Curious how you can see it in one but not in others depending upon location. Maybe too much in breeding in a certain area? Just thinking out loud.


----------



## dearnis.com (Jun 8, 2005)

All kinds of issues with US bloodlines depending on where you are.  One reason many police dogs come from Europe.


----------



## dianhsuhe (Jun 9, 2005)

Just be careful- Having certain types of canines can make it difficult to get or maintain a home insurance policy. The liability is supposedly a problem--- (German Shephers, Dobies, Rotties and heaven forbid a Staffordshire Terrier AKA Pitbull)  A few breeds that can be considered good personal protection dogs without all the stigma of those above-

Akitas
Boxers
Rhodesian Ridgebacks (These were used in Africa to corner a Lion!)
Chow

We have 2 Irish Wolfhounds on our property and while they are NOT protective of our property they are hopefully intimidating to "hooligans" who may be nearing our property, since they are the tallest of all dogs. (A couple inches taller than a Great dane but thin) 

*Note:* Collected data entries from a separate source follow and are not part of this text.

(** * blackroad-ipfs-gateway: a local content-addressed object store

    Shallow embedding of [src/ipfs_gateway.py] (class [IPFSGateway]) and the
    properties of its storage engine: digest computation, blob placement,
    the metadata index, pin-based retention, garbage collection and the
    export manifest.

    The state the gateway owns is modelled explicitly and threaded through
    every operation:
    - the file system, a finite map from path strings to the contents of
      regular files (the blobs under [STORE_DIR] live there, next to the
      caller's files); a path is taken as written, already normalised, and
      directories are not files;
    - the [objects] table of the SQLite database, a list of rows in rowid
      order, on which the schema's PRIMARY KEY and UNIQUE constraints are
      an explicit predicate;
    - the lines printed on standard output.
    The clock read by [datetime.now()] is an explicit argument.  Calls run
    one after the other and run to completion; an exception is a value.

    What the gateway takes from Python's libraries is modelled next to it:
    SHA-256, the date arithmetic and ISO format of [datetime], the name and
    suffix of a [pathlib] path.  [json.dumps] and the home directory are
    parameters. *)

From Stdlib Require Import ZArith Lia String Ascii List.
From Stdlib.Strings Require Import Byte.
From stdpp Require Import base option list gmap strings pretty.

Local Open Scope Z_scope.

(** ** SHA-256 ([hashlib.sha256]), on 32-bit words carried by [Z] *)

Module SHA256.

Definition mask32 : Z := 0xFFFFFFFF.

Definition add32 (x y : Z) : Z := Z.land (x + y) mask32.
Definition rotr (n x : Z) : Z :=
  Z.lor (Z.shiftr x n) (Z.land (Z.shiftl x (32 - n)) mask32).
Definition shr (n x : Z) : Z := Z.shiftr x n.
Definition not32 (x : Z) : Z := Z.lxor x mask32.

Definition Ch (x y z : Z) : Z := Z.lxor (Z.land x y) (Z.land (not32 x) z).
Definition Maj (x y z : Z) : Z :=
  Z.lxor (Z.lxor (Z.land x y) (Z.land x z)) (Z.land y z).
Definition Sigma0 (x : Z) : Z := Z.lxor (Z.lxor (rotr 2 x) (rotr 13 x)) (rotr 22 x).
Definition Sigma1 (x : Z) : Z := Z.lxor (Z.lxor (rotr 6 x) (rotr 11 x)) (rotr 25 x).
Definition sigma0 (x : Z) : Z := Z.lxor (Z.lxor (rotr 7 x) (rotr 18 x)) (shr 3 x).
Definition sigma1 (x : Z) : Z := Z.lxor (Z.lxor (rotr 17 x) (rotr 19 x)) (shr 10 x).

As a side note the Grandmaster of the art I study (Kara-Ho Kempo) was a K-9 Police officer and has been training dogs for many years- It is known as the Hawaiiana Canine school or similar.

Cheers everyone!
James


----------



## Rich Parsons (Jun 9, 2005)

dianhsuhe said:
			
		

> Just be careful- Having certain types of canines can make it difficult to get or maintain a home insurance policy. The liability is supposedly a problem--- (German Shephers, Dobies, Rotties and heaven forbid a Staffordshire Terrier AKA Pitbull)  A few breeds that can be considered good personal protection dogs without all the stigma of those above-
> 
> Akitas
> Boxers
> ...




Once again I have heard this about "Rotties" but not about Sheperds, and or the Pit Bull, as my ex's parents had one. As to the "Rotties" it had more to do with the size of the dog and not the possible damage to others but to the damage done to the house.

Curious


----------



## dearnis.com (Jun 9, 2005)

It isn't the damage to the house, it is the liability coverage for injuries caused by the dog.  State Farm will still cover the several breeds commonly known as pits; Allstate and Nationwide will not.  Rotties are slightly less difficult.  Also some cities have bans on both  breeds.

Rhodesians ridgebacks are just cool dogs; climbers too.


----------



## Blindside (Jun 9, 2005)

> Rhodesians ridgebacks are just cool dogs; climbers too.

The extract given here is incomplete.